2. Performance tradeoffs: aperture/T‑R count, off‑boresight gain and scanning
AESAs are fundamentally constrained by aperture size and TRM count; fixed arrays lose sensitivity at extreme off‑boresight angles, which is why both Raven and Captor‑E adopt repositioners to preserve performance off centerline [4] [3]. Public reporting and forum debate note Raven’s antenna is smaller than some competitors and therefore likely carries fewer TRMs, which could mean lower raw detection range or slower search rates in a given sector compared with larger arrays, though mechanical steering partly offsets that by pointing the beam where needed [7] [4]. Captor‑E’s design—large array, many TRMs and liquid cooling in some descriptions—aims explicitly to sustain multitasking (tracking plus EW) across a very wide field [3] [5]. APG‑81’s strengths are portrayed as long‑range detection, sophisticated waveform and modes and an ability to operate as an EW aperture through its multi‑function array, leveraging integration with F‑35 sensors to multiply tactical effect even if it does not use a roll pivot [6] [2].
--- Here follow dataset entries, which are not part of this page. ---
(** A press that picked nothing is followed by hovering and a release that
    finds no session. *)
Lemma idle_path (path : list (option Vector3 * list nat)) (w : World) :
  isDragging (realm w) = false ->
  let w' := run log10
              (map (fun mv => MouseMove (fst mv) (snd mv)) path ++ [MouseUp]) w in
  assets w' = assets w /\ moves w' = moves w
  /\ isDragging (realm w') = false
  /\ map position (buildings (realm w')) = map position (buildings (realm w))
  /\ map userData (buildings (realm w')) = map userData (buildings (realm w)).
Proof.
  revert w. induction path as [| [planeHit hits] path IH]; intros w Hidle;
    cbn [map app fst snd]; cbv zeta; rewrite run_cons.
  - destruct (step_passive_idle log10 MouseUp w eq_refl Hidle)
      as (Ha & Hm & Hd & _ & Hp & Hu).
    cbn [run fold_left]. auto.
  - destruct (step_passive_idle log10 (MouseMove planeHit hits) w eq_refl Hidle)
      as (Ha & Hm & Hd & _ & Hp & Hu).
    destruct (IH _ Hd) as (Ha' & Hm' & Hd' & Hp' & Hu').
    repeat split; congruence.
Qed.

End Gesture.
(** * Login demo (FastAPI + Redis): a shallow embedding of [app/main.py]

    The application registers users in a relational table, checks
    credentials with a password hasher, and keeps opaque session tokens in
    a key-value store with a time-to-live.  Every handler of [main.py] is
    written here as a computation in a state-and-exception monad over a
    [World] that holds the two stores, the clock and the operating system's
    random bytes. *)

From Stdlib Require Import ZArith List Ascii String DecimalString DecimalZ Lia.
From stdpp Require Import base option list gmap strings.

Local Open Scope Z_scope.
Local Open Scope string_scope.

(** ** Data model *)

(** [class User(Base)]: a row of table [users]. *)
Record User := mkUser {
  id : Z;
  username : string;
  password_hash : string
}.

(** A [Set-Cookie] header as [Response.set_cookie] builds it. *)
Record Cookie := mkCookie {
  key : string;
  value : string;
  httponly : bool;
  secure : bool;
  samesite : string;
  max_age : Z
}.

(** What a response carries.  Template rendering is outside the program:
    a rendered page is kept as the template's name and its context. *)
Inductive Body :=
| Template (name : string) (user : option User) (error : option string)
| Detail (detail : string)
| MissingFields (fields : list string)
| Text (content : string)
| NoBody.

Record Response := mkResponse {
  status_code : Z;
  location : option string;
  body : Body;
  set_cookies : list Cookie
}.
3. Electronic attack, multi‑function use and integration
Manufacturers and reporting emphasize that modern AESAs are multifunctional: APG‑81 is repeatedly marketed as a radar that can also provide powerful, precision jamming and act as a node in an integrated sensor suite, which is central to the F‑35’s distributed‑sensing concept [6] [2]. Captor‑E variants and the ECRS Mk2 likewise emphasize high‑power MFA and GaN/GaAs TRMs to enable simultaneous tracking and electronic‑attack roles across a very wide field of regard [3] [5]. Raven’s public material highlights reliable TRM technology and lifecycle cost benefits and ties the WFoR to missile employment tactics; Leonardo and Saab frame the mechanical repositioner as an enabler of continued missile guidance and survivability rather than solely a raw range improvement [1] [4].
4. What the sources disagree on and the limits of public reporting
Open reporting and enthusiast forums debate whether Raven’s mechanical roll actually compensates fully for fewer TRMs and how its target‑finding speed compares to larger arrays — a point where public, non‑classified data is thin and analysts draw different conclusions based on aperture size and mission tradeoffs [7] [4]. Manufacturer claims for APG‑81 and Captor‑E stress capabilities in electronic attack and sensor fusion [2] [5], but those claims must be read as vendor positioning; independent, detailed performance metrics are limited in public sources [2] [6]. Some outlets even attribute Raven variants to platforms beyond Gripen (for example a claim linking ES‑05 to the Chinese J‑20), a statement present in one report but not corroborated elsewhere in this reporting set and therefore unresolved by available open sources [8].
5. Bottom line: fit-for-purpose, not one‑size‑fits‑all
Raven ES‑05 is a clever, platform‑driven solution giving the Gripen E a wide, mechanically assisted off‑boresight capability with lifecycle and tactical benefits appropriate to a small, agile fighter [1] [4]. Captor‑E is the large‑aperture European alternative focused on maximum TRM count, wide field of regard and simultaneous EW/track capability for a heavier airframe [3] [5]. APG‑81 emphasizes integrated sensor fusion and multifunction electronic warfare as part of a stealthy, networked F‑35 system rather than pursuing mechanical repositioning [2] [6]. Choices among them reflect platform size, doctrine and industrial strategy more than a simple “which radar is better” metric.